Here's what I know:  Sit yourself down in a comfortable position.  I like to sit on a straight backed chair with my bare feet flat on the floor.  No crossed legs or fancy positions.  I place my hands on my legs, palms up.  The palms up thing is from yoga: let  the universe know you're ready to receive.  I take five or six diaphragmatic breaths.  That means when I inhale, my belly expands. I imagine a waterwheel in my body.  Inhale, the breath travels up to my head; exhale, the breath spills down.  I try to stay rhythmic and not to work too hard.  Next, I imagine a bright light shining out from my eyes, my ears, my nose, my mouth.  It's important to relax your mouth.  I send the light down my neck, both shoulders and arms and all fingers.  I send the light down my spine to my legs, including my toes.  The light ends in my chest cavity where I try to imagine a colorless, empty space.  This last bit of imagination is impossible and I am okay with that.  Finally, I focus on my "third eye" (the light between my eyes that I am able to see with my eyes closed).  I repeat a mantra.  Something simple like "at ease" or "peace" or the ambitious "Who am I?"   I use the mantra to remind myself to let go of my thoughts.  As a thought passes into my mind, I encourage myself to draw it down to my heart.  It helps to imagine a magnetic force from my heart that draws the thought downward.  When the next thought pops in, I encourage myself again.  It is helpful to treat yourself like you would a small child.  Say:  "Tt's okay, you'll get it next time," or "Try again." The whole process takes me twenty minutes.  I use the first five minutes to breathe and relax my body, then I spend fifteen minutes encouraging myself to meditate.  I say I encourage myself to meditate because even though I have been steadily sitting down in this practice for at least three or four times a week for the past five months, I still think that one day I'll figure out how to do this thing right.  That belief is not rational.  No matter.  I still wonder:  Do I meditate?  I'm not sure.

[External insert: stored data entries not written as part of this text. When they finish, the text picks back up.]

Lemma surfaced_delivered data meta ms st : delivered ms st (surfaced data meta st).
Proof.
  unfold surfaced. destruct (_ <? _); apply delivered_quiet; try done. apply sworld_woken_same.
Qed.

Lemma routed_delivered m st r st' :
  routed (msg_data m) (rm_meta m) st r st' -> delivered [m] st st'.
Proof.
  intros Hr. unfold routed in Hr.
  assert (delivered [m] st (counted (len (msg_data m)) st)) as Hc
    by (apply delivered_quiet; try done; apply sworld_woken_same).
  destruct (from_bytes (msg_data m)) as [[h|]| |] eqn:Eh; try (by destruct Hr as [_ ->]).
  destruct (k_streams (sock st) !! h_stream_id h) as [handle|] eqn:Es; [|by destruct Hr as [_ ->]].
  destruct Hr as [_ Hr].
  assert (delivered [m] st (stream_removed (h_stream_id h) (recv_tx handle)
    (counted (len (msg_data m)) st))) as Hrm.
  { apply delivered_quiet; try done; [apply same_queues_close|cbn; apply delete_subseteq|].
    apply sworld_woken_same. }
  destruct (chans st !! recv_tx handle) as [ch|] eqn:Ec; [destruct (ch_rx_alive ch)|]; subst st'; try done.
  split; try done; cbn; [|apply length_alter|apply sworld_woken_same].
  intros c ch'. destruct (decide (c = recv_tx handle)) as [->|Hne].
  - rewrite list_lookup_alter_eq, Ec. cbn. intros [= <-]. eexists ch, [_]. cbn.
    split_and!; try done. constructor; [|constructor]. exists m, h, handle.
    split_and!; try done. set_solver.
  - rewrite list_lookup_alter_ne by done. intros Hc'. exists ch', []. rewrite app_nil_r. by split_and!.
Qed.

All the things I did not do today: Days Seventy-Seven - Eighty-Two

My third eye (the place of light I can see when my eyes are closed) is usually a soft blue circle with an uneven and unclear border. Today there was no beautiful blue light; there was only murkiness until it finally turned to a gray, shifting shape. For a long time, I haven't remembered Lee's advice to treat myself as a small child, to be patient and kind. I encouraged myself to bring the murky light, that shape that was not pretty, to my heart.

The light works its way to my chest and still I know the things I will not accomplish today will make me sad.